Грибов становится меньше. И они другие. Почему?
Известны два подвида грибников, и отношения между ними, как на войне остроконечников с тупоконечниками, — без пощады. Одни срезают гриб, другие срывают, по словам первых, самым зверским образом и тем портят грибницу, омрачая наше будущее. Я — за первых.
Но ведь, как подумаешь, именно звери были переносчиками спор сотни миллионов лет, и все было хорошо, потом уж пришел этот, с ножиком. И не ногу с костями вырывает из кровоточащего тела, а отторгает плод, эволюцией для того сформированный — может быть, это даже стимулирует грибницу к образованию новых? Ковыряют палкой опять же, нарушая систему питания. А вот финны, заметив, что сморчки лучше плодоносят на вздыбленной почве, специально пропахивают борозды — и «поврежденная» грибница реагирует благодарно.
Те, которые без ножа, отругиваясь, бьют противника его же идеологией, уподобляя мицелий высокоразвитому животному организму. Дескать, после среза остается пенек, и в нем, как в гнилом зубе, развивается инфекция, поражающая всю грибницу. Этак и огурец нельзя было бы ни срезать, ни сорвать. Все эти «травмы» в достаточной мере предусмотрены проектом развития еще в мезозое.
Не очень давно приходилось частенько слышать: это Владимир Солоухин виноват, написал «Третью охоту» — и толпы кинулись в лес, хищнически истребляя все на своем пути. Но писатель, пусть безотчетно, слуга времени. Публикация тогдашняя не случайно совпала с нарастающей тягой горожан на природу и, бесспорно увеличив ряды грибоедов, в большей мере просветила их. Сколько людей впервые попробовало и похвалило дождевик или чесночник, сколько избежало отравлений... А насчет хищничества — не без того, конечно. Однако и экологическая совесть человека возрастает. Множатся ряды книг по охране природы. В библиотеке, посмотришь, целые полки «О братьях наших меньших», «В защиту зеленого друга». Не ищите там про грибы. Это и впрямь особое царство. Их защищают не громче, чем бактерий, а в основном собирают и едят.
Кто-то высчитал, что трава перестает расти на участке, по которому ступили за сезон в среднем 16 раз. Гриб не столь вынослив. Каждый знает, что кружево плесени распластывается на поверхности субстрата. Гриб — аэроб, ему нужен кислород, мицелию дышать надо, как и нам с вами. Любое уплотнение почвы душит его. Могучее существо, способное взрывать асфальт (давление в плодовом теле — до семи атмосфер), не выдерживает нашего топота по рыхлой лесной подстилке. Нарастающее безгрибье вокруг больших городов — одно из наименее учтенных следствий «туристского перевыгула». Оно может быть индикатором предельной рекреационной нагрузки на природу.

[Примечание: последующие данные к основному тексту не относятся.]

(* ===== verification/Nonce.v ===== *)
(** * Nonces

    Each account's [NextNonce] orders its transactions.  [apply] accepts a
    transaction only with the account's next nonce and, on success, moves the
    nonce on by one ([uint32], with its wrap); so an accepted transaction cannot
    be accepted again, and a transaction refused for its nonce changes nothing. *)
From S2P Require Import Prelude Hash Types MetaState MetaView MetaTx Ledger LedgerRefine Sample Supply.
From Stdlib Require Import String ZArith Lia.
From stdpp Require Import base list gmap strings.
Local Open Scope Z_scope.

Definition nonceOf (l : ledger) (k : AccountAddress) : option Z :=
  ac_NextNonce <$> l_accounts l !! k.

(** No account but [x] loses or changes its nonce. *)
Definition nonces_kept (x : option AccountAddress) (l l' : ledger) : Prop :=
  ∀ k n, x ≠ Some k → nonceOf l k = Some n → nonceOf l' k = Some n.

#[export] Instance nonces_kept_preorder x : PreOrder (nonces_kept x).
Proof. split; [by intros l k|]. intros l1 l2 l3 H1 H2 k n Hk Hn. apply H2; [done|]. by apply H1. Qed.

Lemma nonceOf_setAccount l k j a :
  nonceOf (L_setAccount k a l) j = if decide (k = j) then Some (ac_NextNonce a) else nonceOf l j.
Proof.
  unfold nonceOf. cbn. case_decide; subst; [by rewrite lookup_insert_eq|by rewrite lookup_insert_ne].
Qed.

(** Writing an account back with its nonce. *)
Lemma kept_setAccount x l k a :
  (∀ a0, l_accounts l !! k = Some a0 → ac_NextNonce a = ac_NextNonce a0) →
  nonces_kept x l (L_setAccount k a l).
Proof.
  intros Ha j n _. rewrite nonceOf_setAccount. case_decide as Hk; [subst j|done].
  unfold nonceOf. destruct (l_accounts l !! k) as [a0|]; [|done]. cbn. by rewrite (Ha a0).
Qed.

Lemma kept_withBalance x l k a t b :
  l_accounts l !! k = Some a → nonces_kept x l (L_setAccount k (withBalance a t b) l).
Proof. intros Ha. apply kept_setAccount. intros a0. rewrite Ha. by intros [= <-]. Qed.

(** A statement without effect. *)
Ltac kpure := apply keeps_pure; [apply _|reads].

Section handlers.
Context `{Env} (x : option AccountAddress).
Abbreviation kept := (keeps (E:=error) (nonces_kept x)).

Lemma kept_increase l k amount t : kept l (L_increase k amount t).
Proof.
  unfold keeps, L_increase, L_getAccount. go_unfold.
  destruct (l_accounts l !! k) as [a|] eqn:Ha; [|done]. go_unfold.
  destruct (balanceAt _ _); [|done]. go_unfold. destruct (safeAdd _ _); [|done..].
  by apply kept_withBalance.
Qed.

Lemma kept_decrease l k amount t : kept l (L_decrease k amount t).
Proof.
  unfold keeps, L_decrease, L_getAccount. go_unfold.
  destruct (l_accounts l !! k) as [a|] eqn:Ha; [|done]. go_unfold.
  destruct (balanceAt _ _); [|done]. go_unfold. destruct (safeSub _ _); [|done..].
  by apply kept_withBalance.
Qed.

Lemma kept_setDatabase l k p : kept l (modifyS (L_setDatabase k p)).
Proof. by intros j n. Qed.

Lemma kept_moveTokens l sender receiver amount t : kept l (L_moveTokens sender receiver amount t).
Proof.
  unfold L_moveTokens. destruct (decide _) as [|Hd]; [kpure|].
  apply keeps_bind; [apply _| |].
  { unfold keeps, L_ensureAccount. cbn. destruct (l_accounts l !! receiver) eqn:Hr; [done|].
    apply kept_setAccount. by rewrite Hr. }
  intros _ l1 _. unfold keeps, L_getAccount. go_unfold.
  destruct (l_accounts l1 !! sender) as [so|] eqn:Hs; [|done]. go_unfold.
  destruct (l_accounts l1 !! receiver) as [ro|] eqn:Hr; [|done]. go_unfold.
  do 2 (destruct (balanceAt _ _); [|done]; go_unfold).
  destruct (safeSub _ _) as [sb| |]; [|done..]. destruct (safeAdd _ _); [|done..]. cbn [snd].
  etrans; [apply (kept_withBalance x _ _ _ t sb Hs)|]. apply kept_withBalance. cbn.
  rewrite lookup_insert_ne; [done|]. naive_solver.
Qed.

Lemma kept_updateProviderList tx h l : kept l (L_updateProviderList tx h).
Proof.
  unfold L_updateProviderList. destruct (PubKeyHash _) as [sender| |]; [|kpure..].
  apply keeps_bind; [apply _| |].
  { case_decide; [|kpure]. apply keeps_getS.
    destruct (l_providers l !! sender); [|kpure].
    apply keeps_bind; [apply _|apply kept_increase|]. by intros _ l1 _ j n. }
  intros _ l1 _. apply keeps_bind; [apply _|apply kept_decrease|]. by intros _ l2 _ j n.
Qed.

Lemma kept_except l k a : x = Some k → kept l (modifyS (L_setAccount k a)).
Proof.
  intros -> j n Hj. cbn [modifyS snd]. rewrite nonceOf_setAccount. case_decide; [|done]. by subst j.
Qed.

Lemma kept_delProviders l ms :
  kept l (modifyS (λ l, foldl (λ l (m : MinerInfo), L_delProvider (mi_Address m) l) l ms)).
Proof.
  intros k n _. unfold modifyS, nonceOf. cbn [snd].
  revert l. induction ms as [|m ms IH]; intros l; cbn; [done|]. apply (IH (L_delProvider _ l)).
Qed.

Lemma kept_createMatched tx sender minAdv ms l :
  let h := tx_Header tx in
  (∀ a, AccountAddress_of (FromAccountAndNonce (cd_Owner h) (u32 (cd_Nonce h))) = Ok a → x = Some a) →
  kept l (L_createMatched tx sender minAdv ms).
Proof.
  intros h Hx. unfold L_createMatched. fold h.
  apply keeps_pure_bind; [apply _|done|]. intros dbAddr Ha.
  apply keeps_pure_bind; [apply _|done|]. intros all _.
  apply keeps_bind; [apply _|apply kept_decrease|]. intros _ l1 _.
  apply keeps_pure_bind; [apply _|done|]. intros gb _.
  destruct (EncodeMsgPack_Block gb); [|kpure].
  apply keeps_getS. destruct (l_databases l1 !! _); [kpure|].
  assert (x = Some dbAddr) as Hdb by exact (Hx _ (liftHash_Ok _ _ (liftR_Ok _ _ _ _ Ha))).
  apply keeps_bind; [apply _|by apply kept_except|]. intros _ l2 _.
  apply keeps_bind; [apply _|apply kept_setDatabase|]. intros _ l3 _.
  apply kept_delProviders.
Qed.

Есть неприятности и поважнее. Уже упоминалось, что минеральные добавки не способствуют развитию микоризы. Но собираем-то мы не микоризу пока еще. Что происходит с самими грибами при этом? Вот наблюдения в березняке на четвертом десятке лет его жизни. Урожай грибов, средний за 9 лет, составил на контрольном участке 117 кг/га, при внесении минерального азота — 178,5, при комбинированном удобрении азотом, фосфором и калием — 222,4 кг/га. Неплохо? Еще бы! Вот только глянем, что там повырастало. Широкоизвестные грибы — белый, березовик с осиновиком, грузди, сыроежки: контроль — 99,7, с азотом — 49,4, с NPK — 21,1 кг/га. М-да... Остальное — «малоизвестные», среди них воспрянули духом лаковица розовая, паутинник чешуйчатый и, первей всех, свинушка тонкая, скрытый враг наш, возросла с полутора до ста семи — ста одиннадцати кило на гектар! А белый гриб сполз с 18,3 на 2,7—1,6 кг/га.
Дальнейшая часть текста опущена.